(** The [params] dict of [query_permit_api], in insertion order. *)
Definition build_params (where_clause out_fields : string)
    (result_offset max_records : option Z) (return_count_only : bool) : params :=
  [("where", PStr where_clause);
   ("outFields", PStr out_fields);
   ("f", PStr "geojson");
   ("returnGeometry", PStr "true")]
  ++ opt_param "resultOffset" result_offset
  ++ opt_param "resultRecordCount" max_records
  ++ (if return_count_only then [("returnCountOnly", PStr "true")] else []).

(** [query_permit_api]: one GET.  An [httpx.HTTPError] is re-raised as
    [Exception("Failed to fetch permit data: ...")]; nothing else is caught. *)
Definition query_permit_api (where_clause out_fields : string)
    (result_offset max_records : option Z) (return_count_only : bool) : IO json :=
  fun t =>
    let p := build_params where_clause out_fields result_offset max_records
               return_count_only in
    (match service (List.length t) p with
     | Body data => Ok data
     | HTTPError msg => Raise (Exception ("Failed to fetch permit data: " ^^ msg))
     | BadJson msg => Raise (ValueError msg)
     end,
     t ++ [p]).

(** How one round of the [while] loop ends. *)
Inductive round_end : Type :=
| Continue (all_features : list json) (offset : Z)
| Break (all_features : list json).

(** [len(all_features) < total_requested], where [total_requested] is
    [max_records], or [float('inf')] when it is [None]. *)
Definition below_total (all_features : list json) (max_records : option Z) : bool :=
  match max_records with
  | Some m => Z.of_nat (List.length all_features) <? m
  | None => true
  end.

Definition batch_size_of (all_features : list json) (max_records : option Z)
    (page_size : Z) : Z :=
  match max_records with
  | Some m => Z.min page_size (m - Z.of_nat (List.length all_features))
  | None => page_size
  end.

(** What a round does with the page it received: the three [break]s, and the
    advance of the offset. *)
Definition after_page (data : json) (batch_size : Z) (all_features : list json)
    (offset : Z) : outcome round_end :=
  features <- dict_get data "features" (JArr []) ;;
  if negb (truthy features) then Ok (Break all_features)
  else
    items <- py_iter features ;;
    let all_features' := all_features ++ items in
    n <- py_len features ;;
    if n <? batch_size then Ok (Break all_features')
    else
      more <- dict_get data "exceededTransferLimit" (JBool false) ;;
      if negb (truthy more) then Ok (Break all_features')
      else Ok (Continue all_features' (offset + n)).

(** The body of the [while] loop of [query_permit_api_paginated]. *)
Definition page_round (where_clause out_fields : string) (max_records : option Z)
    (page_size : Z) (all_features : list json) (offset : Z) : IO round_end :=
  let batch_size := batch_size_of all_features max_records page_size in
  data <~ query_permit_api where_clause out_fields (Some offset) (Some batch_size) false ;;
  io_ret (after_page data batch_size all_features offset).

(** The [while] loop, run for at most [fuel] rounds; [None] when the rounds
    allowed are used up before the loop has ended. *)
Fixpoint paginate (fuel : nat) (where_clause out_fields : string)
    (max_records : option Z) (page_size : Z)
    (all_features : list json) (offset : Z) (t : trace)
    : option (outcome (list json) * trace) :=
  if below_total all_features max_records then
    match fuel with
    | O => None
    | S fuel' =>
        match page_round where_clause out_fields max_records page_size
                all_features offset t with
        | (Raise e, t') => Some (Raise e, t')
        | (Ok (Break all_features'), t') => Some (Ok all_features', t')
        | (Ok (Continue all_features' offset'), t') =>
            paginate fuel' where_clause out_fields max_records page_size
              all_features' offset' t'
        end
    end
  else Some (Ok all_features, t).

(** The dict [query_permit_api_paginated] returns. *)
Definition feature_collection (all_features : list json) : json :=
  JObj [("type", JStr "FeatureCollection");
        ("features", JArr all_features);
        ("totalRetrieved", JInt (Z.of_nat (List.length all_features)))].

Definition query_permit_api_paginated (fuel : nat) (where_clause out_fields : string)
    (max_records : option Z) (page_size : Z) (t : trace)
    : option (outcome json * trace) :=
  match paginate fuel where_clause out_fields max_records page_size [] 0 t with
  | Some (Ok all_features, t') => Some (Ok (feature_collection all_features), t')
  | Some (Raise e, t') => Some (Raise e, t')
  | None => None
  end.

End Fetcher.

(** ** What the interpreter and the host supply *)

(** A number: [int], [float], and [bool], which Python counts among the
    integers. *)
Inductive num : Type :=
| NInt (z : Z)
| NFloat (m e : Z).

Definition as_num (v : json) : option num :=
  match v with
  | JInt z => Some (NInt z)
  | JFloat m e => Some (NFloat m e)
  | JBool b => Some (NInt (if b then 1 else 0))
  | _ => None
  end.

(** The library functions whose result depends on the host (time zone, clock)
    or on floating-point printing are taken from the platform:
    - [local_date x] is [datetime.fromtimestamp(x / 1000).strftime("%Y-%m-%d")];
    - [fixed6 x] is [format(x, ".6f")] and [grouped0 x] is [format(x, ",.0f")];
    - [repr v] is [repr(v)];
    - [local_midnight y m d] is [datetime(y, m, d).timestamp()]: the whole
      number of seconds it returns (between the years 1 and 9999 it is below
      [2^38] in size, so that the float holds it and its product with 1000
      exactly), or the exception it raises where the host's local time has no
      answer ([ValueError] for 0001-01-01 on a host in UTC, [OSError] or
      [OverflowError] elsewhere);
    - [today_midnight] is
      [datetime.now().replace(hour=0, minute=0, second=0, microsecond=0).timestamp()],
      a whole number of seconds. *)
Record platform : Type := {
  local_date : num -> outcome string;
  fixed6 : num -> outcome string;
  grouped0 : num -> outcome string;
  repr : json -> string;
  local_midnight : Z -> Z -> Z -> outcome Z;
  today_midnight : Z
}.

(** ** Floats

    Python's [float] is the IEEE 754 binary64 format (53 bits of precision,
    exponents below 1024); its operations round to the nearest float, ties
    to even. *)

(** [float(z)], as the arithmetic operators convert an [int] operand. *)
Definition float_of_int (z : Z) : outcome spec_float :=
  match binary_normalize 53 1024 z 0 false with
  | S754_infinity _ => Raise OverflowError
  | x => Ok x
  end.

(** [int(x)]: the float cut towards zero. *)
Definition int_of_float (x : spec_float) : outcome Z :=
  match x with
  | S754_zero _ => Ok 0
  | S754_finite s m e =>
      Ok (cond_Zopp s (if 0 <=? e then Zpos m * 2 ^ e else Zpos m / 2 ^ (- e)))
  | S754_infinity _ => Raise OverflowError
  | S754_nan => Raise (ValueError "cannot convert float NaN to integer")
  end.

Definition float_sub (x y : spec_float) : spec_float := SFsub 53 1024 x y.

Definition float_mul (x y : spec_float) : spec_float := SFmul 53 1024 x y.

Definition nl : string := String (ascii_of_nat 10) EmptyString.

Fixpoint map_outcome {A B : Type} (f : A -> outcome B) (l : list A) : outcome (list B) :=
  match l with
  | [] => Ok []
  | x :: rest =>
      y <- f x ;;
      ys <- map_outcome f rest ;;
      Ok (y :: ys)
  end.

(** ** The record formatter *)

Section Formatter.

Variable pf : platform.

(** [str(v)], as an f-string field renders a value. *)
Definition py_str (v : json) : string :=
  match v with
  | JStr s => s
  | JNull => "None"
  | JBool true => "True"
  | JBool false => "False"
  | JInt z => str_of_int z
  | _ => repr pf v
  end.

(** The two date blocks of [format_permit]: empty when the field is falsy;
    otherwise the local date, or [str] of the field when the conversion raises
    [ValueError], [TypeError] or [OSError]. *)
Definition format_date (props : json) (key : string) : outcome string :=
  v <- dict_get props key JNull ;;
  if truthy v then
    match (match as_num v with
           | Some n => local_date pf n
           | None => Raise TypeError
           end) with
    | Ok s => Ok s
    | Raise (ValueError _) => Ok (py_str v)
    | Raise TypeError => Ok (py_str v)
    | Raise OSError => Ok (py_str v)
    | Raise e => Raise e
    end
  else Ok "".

***

▶ _AIM OF THE TASK_
What do the records say? Quote them all exactly.

▶ _RESPONSE TO THIS EXERCISE_
(** The [params] dict of [query_permit_api], in insertion order. *)
Definition build_params (where_clause out_fields : string)
    (result_offset max_records : option Z) (return_count_only : bool) : params :=
  [("where", PStr where_clause);
   ("outFields", PStr out_fields);
   ("f", PStr "geojson");
   ("returnGeometry", PStr "true")]
  ++ opt_param "resultOffset" result_offset
  ++ opt_param "resultRecordCount" max_records
  ++ (if return_count_only then [("returnCountOnly", PStr "true")] else []).

(** [query_permit_api]: one GET.  An [httpx.HTTPError] is re-raised as
    [Exception("Failed to fetch permit data: ...")]; nothing else is caught. *)
Definition query_permit_api (where_clause out_fields : string)
    (result_offset max_records : option Z) (return_count_only : bool) : IO json :=
  fun t =>
    let p := build_params where_clause out_fields result_offset max_records
               return_count_only in
    (match service (List.length t) p with
     | Body data => Ok data
     | HTTPError msg => Raise (Exception ("Failed to fetch permit data: " ^^ msg))
     | BadJson msg => Raise (ValueError msg)
     end,
     t ++ [p]).

(** How one round of the [while] loop ends. *)
Inductive round_end : Type :=
| Continue (all_features : list json) (offset : Z)
| Break (all_features : list json).

(** [len(all_features) < total_requested], where [total_requested] is
    [max_records], or [float('inf')] when it is [None]. *)
Definition below_total (all_features : list json) (max_records : option Z) : bool :=
  match max_records with
  | Some m => Z.of_nat (List.length all_features) <? m
  | None => true
  end.

Definition batch_size_of (all_features : list json) (max_records : option Z)
    (page_size : Z) : Z :=
  match max_records with
  | Some m => Z.min page_size (m - Z.of_nat (List.length all_features))
  | None => page_size
  end.

(** What a round does with the page it received: the three [break]s, and the
    advance of the offset. *)
Definition after_page (data : json) (batch_size : Z) (all_features : list json)
    (offset : Z) : outcome round_end :=
  features <- dict_get data "features" (JArr []) ;;
  if negb (truthy features) then Ok (Break all_features)
  else
    items <- py_iter features ;;
    let all_features' := all_features ++ items in
    n <- py_len features ;;
    if n <? batch_size then Ok (Break all_features')
    else
      more <- dict_get data "exceededTransferLimit" (JBool false) ;;
      if negb (truthy more) then Ok (Break all_features')
      else Ok (Continue all_features' (offset + n)).

(** The body of the [while] loop of [query_permit_api_paginated]. *)
Definition page_round (where_clause out_fields : string) (max_records : option Z)
    (page_size : Z) (all_features : list json) (offset : Z) : IO round_end :=
  let batch_size := batch_size_of all_features max_records page_size in
  data <~ query_permit_api where_clause out_fields (Some offset) (Some batch_size) false ;;
  io_ret (after_page data batch_size all_features offset).

(** The [while] loop, run for at most [fuel] rounds; [None] when the rounds
    allowed are used up before the loop has ended. *)
Fixpoint paginate (fuel : nat) (where_clause out_fields : string)
    (max_records : option Z) (page_size : Z)
    (all_features : list json) (offset : Z) (t : trace)
    : option (outcome (list json) * trace) :=
  if below_total all_features max_records then
    match fuel with
    | O => None
    | S fuel' =>
        match page_round where_clause out_fields max_records page_size
                all_features offset t with
        | (Raise e, t') => Some (Raise e, t')
        | (Ok (Break all_features'), t') => Some (Ok all_features', t')
        | (Ok (Continue all_features' offset'), t') =>
            paginate fuel' where_clause out_fields max_records page_size
              all_features' offset' t'
        end
    end
  else Some (Ok all_features, t).

(** The dict [query_permit_api_paginated] returns. *)
Definition feature_collection (all_features : list json) : json :=
  JObj [("type", JStr "FeatureCollection");
        ("features", JArr all_features);
        ("totalRetrieved", JInt (Z.of_nat (List.length all_features)))].

Definition query_permit_api_paginated (fuel : nat) (where_clause out_fields : string)
    (max_records : option Z) (page_size : Z) (t : trace)
    : option (outcome json * trace) :=
  match paginate fuel where_clause out_fields max_records page_size [] 0 t with
  | Some (Ok all_features, t') => Some (Ok (feature_collection all_features), t')
  | Some (Raise e, t') => Some (Raise e, t')
  | None => None
  end.

End Fetcher.

(** ** What the interpreter and the host supply *)

(** A number: [int], [float], and [bool], which Python counts among the
    integers. *)
Inductive num : Type :=
| NInt (z : Z)
| NFloat (m e : Z).

Definition as_num (v : json) : option num :=
  match v with
  | JInt z => Some (NInt z)
  | JFloat m e => Some (NFloat m e)
  | JBool b => Some (NInt (if b then 1 else 0))
  | _ => None
  end.

(** The library functions whose result depends on the host (time zone, clock)
    or on floating-point printing are taken from the platform:
    - [local_date x] is [datetime.fromtimestamp(x / 1000).strftime("%Y-%m-%d")];
    - [fixed6 x] is [format(x, ".6f")] and [grouped0 x] is [format(x, ",.0f")];
    - [repr v] is [repr(v)];
    - [local_midnight y m d] is [datetime(y, m, d).timestamp()]: the whole
      number of seconds it returns (between the years 1 and 9999 it is below
      [2^38] in size, so that the float holds it and its product with 1000
      exactly), or the exception it raises where the host's local time has no
      answer ([ValueError] for 0001-01-01 on a host in UTC, [OSError] or
      [OverflowError] elsewhere);
    - [today_midnight] is
      [datetime.now().replace(hour=0, minute=0, second=0, microsecond=0).timestamp()],
      a whole number of seconds. *)
Record platform : Type := {
  local_date : num -> outcome string;
  fixed6 : num -> outcome string;
  grouped0 : num -> outcome string;
  repr : json -> string;
  local_midnight : Z -> Z -> Z -> outcome Z;
  today_midnight : Z
}.

(** ** Floats

    Python's [float] is the IEEE 754 binary64 format (53 bits of precision,
    exponents below 1024); its operations round to the nearest float, ties
    to even. *)

(** [float(z)], as the arithmetic operators convert an [int] operand. *)
Definition float_of_int (z : Z) : outcome spec_float :=
  match binary_normalize 53 1024 z 0 false with
  | S754_infinity _ => Raise OverflowError
  | x => Ok x
  end.

(** [int(x)]: the float cut towards zero. *)
Definition int_of_float (x : spec_float) : outcome Z :=
  match x with
  | S754_zero _ => Ok 0
  | S754_finite s m e =>
      Ok (cond_Zopp s (if 0 <=? e then Zpos m * 2 ^ e else Zpos m / 2 ^ (- e)))
  | S754_infinity _ => Raise OverflowError
  | S754_nan => Raise (ValueError "cannot convert float NaN to integer")
  end.

Definition float_sub (x y : spec_float) : spec_float := SFsub 53 1024 x y.

Definition float_mul (x y : spec_float) : spec_float := SFmul 53 1024 x y.

Definition nl : string := String (ascii_of_nat 10) EmptyString.

Fixpoint map_outcome {A B : Type} (f : A -> outcome B) (l : list A) : outcome (list B) :=
  match l with
  | [] => Ok []
  | x :: rest =>
      y <- f x ;;
      ys <- map_outcome f rest ;;
      Ok (y :: ys)
  end.

(** ** The record formatter *)

Section Formatter.

Variable pf : platform.

(** [str(v)], as an f-string field renders a value. *)
Definition py_str (v : json) : string :=
  match v with
  | JStr s => s
  | JNull => "None"
  | JBool true => "True"
  | JBool false => "False"
  | JInt z => str_of_int z
  | _ => repr pf v
  end.

(** The two date blocks of [format_permit]: empty when the field is falsy;
    otherwise the local date, or [str] of the field when the conversion raises
    [ValueError], [TypeError] or [OSError]. *)
Definition format_date (props : json) (key : string) : outcome string :=
  v <- dict_get props key JNull ;;
  if truthy v then
    match (match as_num v with
           | Some n => local_date pf n
           | None => Raise TypeError
           end) with
    | Ok s => Ok s
    | Raise (ValueError _) => Ok (py_str v)
    | Raise TypeError => Ok (py_str v)
    | Raise OSError => Ok (py_str v)
    | Raise e => Raise e
    end
  else Ok "".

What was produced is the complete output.